Воспользовавшись паузой, заговорил инспектор Черкасов.
— Константин Хетагуров не окончил гимназии, — сообщил он. — Поведение его весьма неблагонадежно. Он был задержан минувшей весной возле снарядных складов и доставлен в жандармское управление. И хотя допрос и обыск ничего предосудительного не показали, однако же… На студенческих вечерах он выступал с чтением недозволенных стихов…
— Позвольте, позвольте, господа! — не выдержал Чистяков и поднялся с кресла. — Хетагуров — одаренный юноша! Уже два года он у меня занимается и, должен сказать по чести, — превосходный молодой человек. Талантлив, весьма талантлив! Вы же сами, господа, на последнем экзамене по живописи выставили ему «17». — Чистяков обвел взором безразличные, усталые лица членов совета. — А 17 — оценка, которая редко кому достается.
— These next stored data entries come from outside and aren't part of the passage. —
(* ===== verification/ExampleProgram.v ===== *)
(** * The example program ([kernel/example.c])

    The thread that the kernel starts with, when it is not built for the tests: two more
    threads print along with it, then a process runs.  This is [activity], what the three
    threads do, over the console, the Status register and the random seed.  [example] itself
    is a sequence of calls of [thread_create], [thread_join], [process_create] and
    [process_join], which other files are about. *)
From Stdlib Require Import Ascii String.
From S2P Require Import Prelude Bytes Cpu Print Printk.
Local Open Scope Z_scope.

(** ** The activity of a thread *)
Record example_state := ExampleState {
  ex_console : console;
  ex_status : Z;
  ex_seed : Z;
}.

#[export] Instance example_cpu : CpuState example_state := {
  cp0_status := ex_status;
  set_cp0_status v s := ExampleState (ex_console s) v (ex_seed s);
}.
#[export] Instance example_cpu_laws : CpuStateLaws example_state.
Proof. split; try done. by intros []. Qed.

Definition on_console {A} (m : KM console A) : KM example_state A := λ s,
  match m (ex_console s) with
  | Ok (a, c) => Ok (a, ExampleState c (ex_status s) (ex_seed s))
  | Panic => Panic
  | Fault => Fault
  | NoFuel => NoFuel
  end.

Definition random_seed : KM example_state Z := λ s,
  let '(seed, r) := random (ex_seed s) in Ok (r, ExampleState (ex_console s) (ex_status s) seed).

(** [for (i = 0; i < 10 + random (&seed) % 10; i++) putc (activity);] *)
Fixpoint activity_chars (fuel : nat) (i activity : Z) : KM example_state unit :=
  match fuel with
  | O => knofuel
  | S fuel =>
    r ← random_seed;
    if i <? wrap (10 + r mod 10) then on_console (putc activity) ;; activity_chars fuel (wrap (i + 1)) activity
    else mret ()
  end.

(** The rounds that are left. *)
Fixpoint activity_rounds (fuel rounds : nat) (signature activity : Z) : KM example_state unit :=
  match rounds with
  | O => mret ()
  | S rounds =>
    state ← query_and_disable_interrupts;
    on_console (puts fuel signature) ;;
    conditionally_enable_interrupts state ;;
    activity_chars 20 0 activity ;;
    activity_rounds fuel rounds signature activity
  end.

Definition activity (fuel : nat) (signature activity : Z) : KM example_state unit :=
  activity_rounds fuel 100 signature activity.

(** ** What is printed *)
Definition emitted (s s' : example_state) (out : list Z) : Prop :=
  k_out (ex_console s') = k_out (ex_console s) ++ out ∧ k_mem (ex_console s') = k_mem (ex_console s) ∧
  ex_status s' = ex_status s.

Lemma emitted_trans s1 s2 s3 o1 o2 : emitted s1 s2 o1 → emitted s2 s3 o2 → emitted s1 s3 (o1 ++ o2).
Proof. intros (E1 & M1 & S1) (E2 & M2 & S2). split; [by rewrite E2, E1, app_assoc|]. split; congruence. Qed.

(** Each round asks for a new random bound; the loop ends by the 20th character at the latest. *)
Lemma activity_chars_exec c fuel i s : 0 ≤ i ≤ 19 → 19 - i < Z.of_nat fuel →
  ∃ n s', activity_chars fuel i c s = Ok (tt, s') ∧ emitted s s' (replicate n c) ∧ 10 ≤ i + Z.of_nat n ≤ 19.
Proof.
  revert i s. induction fuel as [|fuel IH]; intros i s Hi Hf; [lia|]. cbn [activity_chars].
  unfold random_seed, mbind, KM_bind. destruct (random (ex_seed s)) as [seed r]. set (s1 := ExampleState _ _ seed).
  pose proof (Z.mod_pos_bound r 10 ltac:(lia)). rewrite wrap_small by word_lia. destruct (Z.ltb_spec i (10 + r mod 10)).
  - rewrite wrap_small by word_lia. set (s2 := ExampleState (print_out [c] (ex_console s1)) (ex_status s1) seed).
    destruct (IH (i + 1) s2) as (n & s' & E & Hs & Hn); [lia..|]. exists (S n), s'. split; [exact E|]. split; [|lia].
    apply (emitted_trans s s2 s' [c]); [done|exact Hs].
  - exists 0%nat, s1. split; [done|]. split; [|lia]. split; [by rewrite app_nil_r|done].
Qed.

(** The signature, with interrupts disabled. *)
Lemma signature_exec fuel a l s : string_at (k_mem (ex_console s)) a l → (length l < fuel)%nat →
  ∃ s', (state ← query_and_disable_interrupts; on_console (puts fuel a) ;; conditionally_enable_interrupts state) s =
    Ok (tt, s') ∧ emitted s s' l.
Proof.
  intros Hl Hf. erewrite bind_ok by apply ints_query_exec. set (s1 := ints_masked s).
  set (s2 := ExampleState (print_out l (ex_console s1)) (ex_status s1) (ex_seed s1)).
  erewrite (bind_ok _ _ _ _ s2) by (unfold on_console; by rewrite (puts_spec fuel l) by done).
  exists (set_cp0_status (cp0_status s) s2). split; [by apply ints_restore|done].
Qed.

Lemma activity_rounds_exec fuel a l c rounds s : string_at (k_mem (ex_console s)) a l → (length l < fuel)%nat →
  ∃ ns s', activity_rounds fuel rounds a c s = Ok (tt, s') ∧ length ns = rounds ∧
    Forall (λ n, 10 ≤ n ≤ 19)%nat ns ∧ emitted s s' (concat ((λ n, l ++ replicate n c) <$> ns)).
Proof.
  intros Hl Hf. revert s Hl. induction rounds as [|rounds IH]; intros s Hl; cbn [activity_rounds].
  { exists [], s. split_and!; [done..|constructor|]. split; [by rewrite app_nil_r|done]. }
  destruct (signature_exec fuel a l s Hl Hf) as (s1 & E1 & O1).
  destruct (activity_chars_exec c 20 0 s1) as (n & s2 & E2 & O2 & Hn); [lia..|].
  pose proof (emitted_trans s s1 s2 _ _ O1 O2) as O12.
  destruct (IH s2) as (ns & s' & E & Hlen & Hns & O); [destruct O12 as (_ & -> & _); done|].
  exists (n :: ns), s'. split; [|split; [cbn; by f_equal|split; [constructor; [lia|done]|]]].
  - erewrite bind_ok in E1 by apply ints_query_exec. erewrite bind_ok by apply ints_query_exec.
    apply bind_inv in E1 as (x & s0 & Ep & Ec). erewrite bind_ok by exact Ep. erewrite bind_ok by exact Ec.
    by erewrite bind_ok by exact E2.
  - cbn. by apply (emitted_trans s s2 s').
Qed.

(** [activity] always ends: it prints its signature a hundred times, each time followed by
    10 to 19 of its characters, and leaves interrupts as they were. *)
Theorem activity_prints fuel a l c s : string_at (k_mem (ex_console s)) a l → (length l < fuel)%nat →
  ∃ ns s', activity fuel a c s = Ok (tt, s') ∧ length ns = 100%nat ∧ Forall (λ n, 10 ≤ n ≤ 19)%nat ns ∧
    emitted s s' (concat ((λ n, l ++ replicate n c) <$> ns)).
Proof. apply activity_rounds_exec. Qed.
Юноша талантлив, у него большое будущее, не так ли?..
Профессора молчали.
— Что, господа? Разве, вам нечего возразить Павлу Петровичу? — язвительно спросил Исаев. — Хетагуров действительно талантлив, но как пропагандист предосудительных стихов! Своих дикарей-горцев он тоже, надо сказать, изображает неплохо. Его скульптуру, где на первом плане черкес с обнаженной шашкой, инспектор приказал немедля выбросить из стен академии, но студент Хетагуров дерзнул выставить ее в кавказском землячестве! А против кого обнажают его горцы свои кинжалы и шашки? Об этом вы подумали, Павел Петрович? — Исаев откашлялся и, прищурившись, посмотрел на Чистякова. Тот продолжал рассматривать журнал, будто весь этот разговор его решительно не интересовал.
— Господа, зачем тратить время, — вмешался ректор. — Следует поступить по уставу.
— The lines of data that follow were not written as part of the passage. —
Lemma malloc_heap_ok s hs size phys f :
  mm_inv hl s hs → 0 ≤ size ≤ HEAP_BLOCK_SIZE_MAX →
  frame_alloc (frames_for (real_size size)) (Z.lor VF_VA_AUTO VF_AT_KSEG0) (mm_frames s) = (EOK, phys, f) →
  let h := new_heap (phys + ADDR_PREFIX_KSEG0) (real_size size) in
  ∃ m', malloc_heap hl size s = Ok (heap_start h + 16, set_mem (λ _, m') (with_frames f s)) ∧
    mm_inv hl (set_mem (λ _, m') (with_frames f s)) (hs ++ [h]) ∧
    (∀ g a, g ∈ hs → h_addr g + 8 ≤ a < heap_end g → m' !! a = (mm_mem s : gmap Z Z) !! a) ∧
    (∀ g, g ∈ hs → heap_end g ≤ h_addr h ∨ heap_end h ≤ h_addr g).
Proof.
  intros Hinv Hsize Hfa h. destruct (real_size_ok size Hsize) as (Hneed & _ & Hreal).
  destruct (frames_for_spec _ Hneed) as (Hf16 & Hroom & Hmaxf & Hfr). unfold HEAP_FRAMES in Hf16.
  assert (Hcnt : 0 < frames_for (real_size size)) by lia.
  destruct (frame_alloc_ok _ _ _ _ Hcnt Hfa) as (Hdiv & Hp0 & Hpmax & Hfree & Hf').
  destruct (fresh_area s hs phys _ Hinv Hcnt Hp0 Hpmax Hfree) as (Hreg & Hoff & Hdis).
  set (base := phys + ADDR_PREFIX_KSEG0) in *.
  assert (Hbase : ADDR_PREFIX_KSEG0 ≤ base) by (unfold base; lia).
  assert (Hdivb : (FRAME_SIZE | base)).
  { apply Z.divide_add_r; [done|]. exists 0x80000. reflexivity. }
  destruct (format_exec (with_frames f s) (real_size size) base Hneed Hdivb Hbase) as (m1 & He1 & Hrep1 & Hc1);
    [unfold base; lia|exact Hreg|].
  assert (Hh_ok : heap_ok h) by (apply new_heap_ok; [done|done|done|unfold base; lia]).
  change (new_heap base (real_size size)) with h in Hrep1.
  assert (Hend : heap_end h = base + frames_for (real_size size) * FRAME_SIZE) by done.
  assert (Haddr : h_addr h = base) by done.
  assert (Hphys : phys = h_addr h - ADDR_PREFIX_KSEG0) by (rewrite Haddr; unfold base; lia).
  clearbody h base. subst base. rewrite <- Hend in *.
  destruct (append_heap_exec s m1 f hs h Hinv Hoff Hdis Hbase Hdivb) as (s2 & He2 & Hl2 & Hd2 & Hs2 & Hnew & Hold);
    [rewrite Hend; unfold FRAME_SIZE; lia|exact Hc1|apply Hrep1|].
  exists (mm_mem s2). split; [|rewrite <- Hs2; split; [|done]].
  - unfold malloc_heap. rewrite Hreal. cbv zeta in *. rewrite Hfr. cbn beta iota.
    rewrite (bind_ok _ _ s (EOK, phys) (with_frames f s)) by (unfold call_frame_alloc; by rewrite Hfa).
    cbn beta iota. rewrite bool_decide_eq_false_2 by (by intros []).
    rewrite ADDR_IN_KSEG0_add by (unfold phys_ok, FRAME_SIZE in *; lia).
    replace (phys + ADDR_PREFIX_KSEG0) with (h_addr h) by lia.
    erewrite bind_ok by exact He1. erewrite bind_ok by exact He2.
    rewrite (bind_ok _ _ s2 (heap_start h) s2).
    + rewrite wrap_small by addr_lia. unfold mret, KM_ret. by rewrite <- Hs2.
    + apply ld_ok. destruct Hrep1 as (H8 & _). rewrite <- H8. apply Hnew. rewrite Hend. unfold heap_start_of, FRAME_SIZE. lia.
  - eapply (mm_inv_grow s s2 f); try done.
    + eapply heap_rep_frame; [done|exact Hd2|exact Hnew|exact Hrep1].
    + by rewrite Hs2.
    + intros a. rewrite Hf'. unfold in_frames. rewrite Hend. split; intros [? Hn]; split; try done; lia.
    + intros a Ha. apply Hd2, Hc1, Ha.
Qed.

End grow.

(** ** The kernel heap: [malloc] refines the first-fit specification *)

Section top.
  Context {F : Type} `{FrameAllocatorLaws F} (hl : Z).
  Implicit Types (s : mm_state F) (hs : list heap).

Lemma mm_inv_status s hs v : mm_inv hl s hs → mm_inv hl (set_cp0_status v s) hs.
Proof.
  intros (Hl & Hrest). split; [|done]. eapply is_list_cells; [|exact Hl]. done.
Qed.

(** The abstract [malloc]: what it returns and what becomes of the heaps. *)
Definition malloc_spec (size : Z) s hs (p : Z) s' (hs' : list heap) : Prop :=
  mm_inv hl s' hs' ∧
  match find_heap (real_size size) hs with
  | Some (hs1, h, pre, b, post, hs2) =>
    p = heap_start h + total pre + sizeof_head ∧
    hs' = hs1 ++ Heap (h_addr h) (h_frames h) (pre ++ carve (real_size size) b ++ post) :: hs2 ∧
    mm_frames s' = mm_frames s ∧
    changed (heap_start h + total pre) (heap_start h + total pre + b_size b) (mm_mem s) (mm_mem s')
  | None =>
    let '(rc, phys, f) := frame_alloc (frames_for (real_size size))
      (Z.lor VF_VA_AUTO VF_AT_KSEG0) (mm_frames s) in
    mm_frames s' = f ∧
    if bool_decide (rc = EOK) then
      let h := new_heap (phys + ADDR_PREFIX_KSEG0) (real_size size) in
      p = heap_start h + sizeof_head ∧ hs' = hs ++ [h] ∧
      (∀ g a, g ∈ hs → h_addr g + 8 ≤ a < heap_end g →
         (mm_mem s' : gmap Z Z) !! a = (mm_mem s : gmap Z Z) !! a) ∧
      (∀ g, g ∈ hs → heap_end g ≤ h_addr h ∨ heap_end h ≤ h_addr g)
    else p = NULL ∧ hs' = hs ∧ mm_mem s' = mm_mem s
  end.

(** The search over the heaps. *)
Lemma search_none fuel need s hs :
  mm_inv hl s hs → fuel_ok fuel hs → Forall (λ h, find_fit need (h_blocks h) = None) hs →
  list_foreach fuel hl (malloc_body fuel need) s = Ok (None, s).
Proof.
  intros Hinv [Hf1 Hf2] Hn. pose proof Hinv as (Hl & _).
  eapply list_foreach_none; [exact Hl|by rewrite length_fmap|].
  intros x (h & -> & Hh)%list_elem_of_fmap.
  destruct (mm_inv_ok _ _ _ _ Hinv Hh) as (Hok & Hrep & _).
  rewrite Forall_forall in Hn, Hf2. apply body_none; auto. specialize (Hf2 h Hh). cbn in Hf2. lia.
Qed.

Lemma search_some fuel need s hs hs1 h pre b post hs2 :
  mm_inv hl s hs → fuel_ok fuel hs → need_ok need →
  find_heap need hs = Some (hs1, h, pre, b, post, hs2) →
  ∃ m', list_foreach fuel hl (malloc_body fuel need) s =
      Ok (Some (heap_start h + total pre + 16), set_mem (λ _, m') s) ∧
    mm_inv hl (set_mem (λ _, m') s)
      (hs1 ++ Heap (h_addr h) (h_frames h) (pre ++ carve need b ++ post) :: hs2) ∧
    changed (heap_start h + total pre) (heap_start h + total pre + b_size b) (mm_mem s) m'.
Proof.
  intros Hinv [Hf1 Hf2] Hneed Hfind. destruct (find_heap_some _ _ _ _ _ _ _ _ Hfind) as (-> & Hfit & Hn).
  rewrite Forall_forall in Hf2, Hn.
  destruct (mm_inv_ok _ _ _ h Hinv ltac:(set_solver)) as (Hok & Hrep & _).
  destruct (find_fit_some _ _ _ _ _ Hfit) as (Hbs & Hb & Hsz & _).
  destruct (body_some fuel need s h pre b post Hok Hrep Hneed Hfit) as (m' & He & Hr & Hc).
  { apply Hf2. set_solver. }
  exists m'. split; [|split; [by eapply carve_heap|done]].
  pose proof Hinv as (Hl & _). rewrite fmap_app, fmap_cons in Hl.
  eapply list_foreach_some; [exact Hl|rewrite length_fmap; rewrite length_app in Hf1; lia| |exact He].
  intros x (g & -> & Hg)%list_elem_of_fmap.
  destruct (mm_inv_ok _ _ _ g Hinv ltac:(set_solver)) as (Hgok & Hgrep & _).
  apply body_none; [done..|by apply Hn|]. specialize (Hf2 g ltac:(set_solver)). cbn in Hf2. lia.
Qed.

Lemma malloc_exec fuel s hs size :
  mm_inv hl s hs → 0 ≤ size ≤ HEAP_BLOCK_SIZE_MAX → fuel_ok fuel hs →
  ∃ p s' hs', malloc hl fuel size s = Ok (p, s') ∧ malloc_spec size s hs p s' hs' ∧
    mm_status s' = mm_status s.
Proof.
  intros Hinv Hsize Hfuel. destruct (real_size_ok size Hsize) as (Hneed & _ & Hreal).
  unfold malloc, malloc_spec. rewrite Hreal.
  erewrite bind_ok by (apply assert_true; lia).
  erewrite bind_ok by apply ints_query_exec. cbv zeta.
  set (s0 := ints_masked s).
  assert (Hinv0 : mm_inv hl s0 hs) by (by apply mm_inv_status).
  match goal with |- context [list_foreach fuel hl ?b] =>
    change b with (malloc_body (F := F) fuel (real_size size)) end.
  destruct (find_heap (real_size size) hs) as [[[[[[hs1 h] pre] b] post] hs2]|] eqn:Hfind.
  - destruct (search_some _ _ _ _ _ _ _ _ _ _ Hinv0 Hfuel Hneed Hfind) as (m' & He & Hi & Hc).
    erewrite bind_ok by exact He. cbn beta iota. rewrite bind_ret.
    erewrite bind_ok by (by apply (ints_restore s)).
    do 3 eexists. split; [reflexivity|]. split; [|done]. split; [by apply mm_inv_status|].
    split_and!; done.
  - apply find_heap_none in Hfind as Hn.
    erewrite bind_ok by (by apply (search_none _ _ _ hs)). cbn beta iota.
    destruct (frame_alloc (frames_for (real_size size)) (Z.lor VF_VA_AUTO VF_AT_KSEG0) (mm_frames s))
      as [[rc phys] f] eqn:Hfa.
    case_bool_decide as Hrc.
    + subst rc. destruct (malloc_heap_ok hl s0 hs size phys f Hinv0 Hsize Hfa) as (m' & He & Hi & Hold & Hdis).
      erewrite bind_ok by exact He. erewrite bind_ok by (by apply (ints_restore s)).
      do 3 eexists. split; [reflexivity|]. split; [|done]. split; [by apply mm_inv_status|].
      split_and!; done.
    + destruct (malloc_heap_fail hl s0 hs size rc phys f Hinv0 Hsize Hfa Hrc) as (He & Hi).
      erewrite bind_ok by exact He. erewrite bind_ok by (by apply (ints_restore s)).
      do 3 eexists. split; [reflexivity|]. split; [|done]. split; [by apply mm_inv_status|].
      split_and!; done.
Qed.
— Истинно! — обрадовался Исаев. — Существует параграф тридцать первый: не сдал экзамены в срок — исключить! Не так ли, господа члены совета? — нодчеркнул Исаев, давая этим понять Чистякову, что, не являясь членом совета, он не имеет права голоса.
И 20 октября 1883 года совет императорской Академии художеств постановил: исключить К. Л. Хетагурова из числа академистов, как не сдавшего экзаменов по наукам.
— Следующий! — угрюмо прошамкал ректор.
Студеный петербургский октябрьский ветер, казалось, дул изо всех подворотен. Он гнал по Неве тяжелые серые волны, закручивал в столбики сухую колючую пыль, мусор и с остервенением швырял в лица прохожих. Люди стремились поскорее укрыться в дома, в тепло и мимоходом удивленно поглядывали на неподвижную фигуру в кавказской бурке.
Человек этот словно не замечал холода. Опершись о чугунные перила моста, он не сводил взгляда с тускло поблескивающих куполов Петропавловской крепости, с высокого шпиля, который то скрывался в низких медленных облаках, то вновь появлялся.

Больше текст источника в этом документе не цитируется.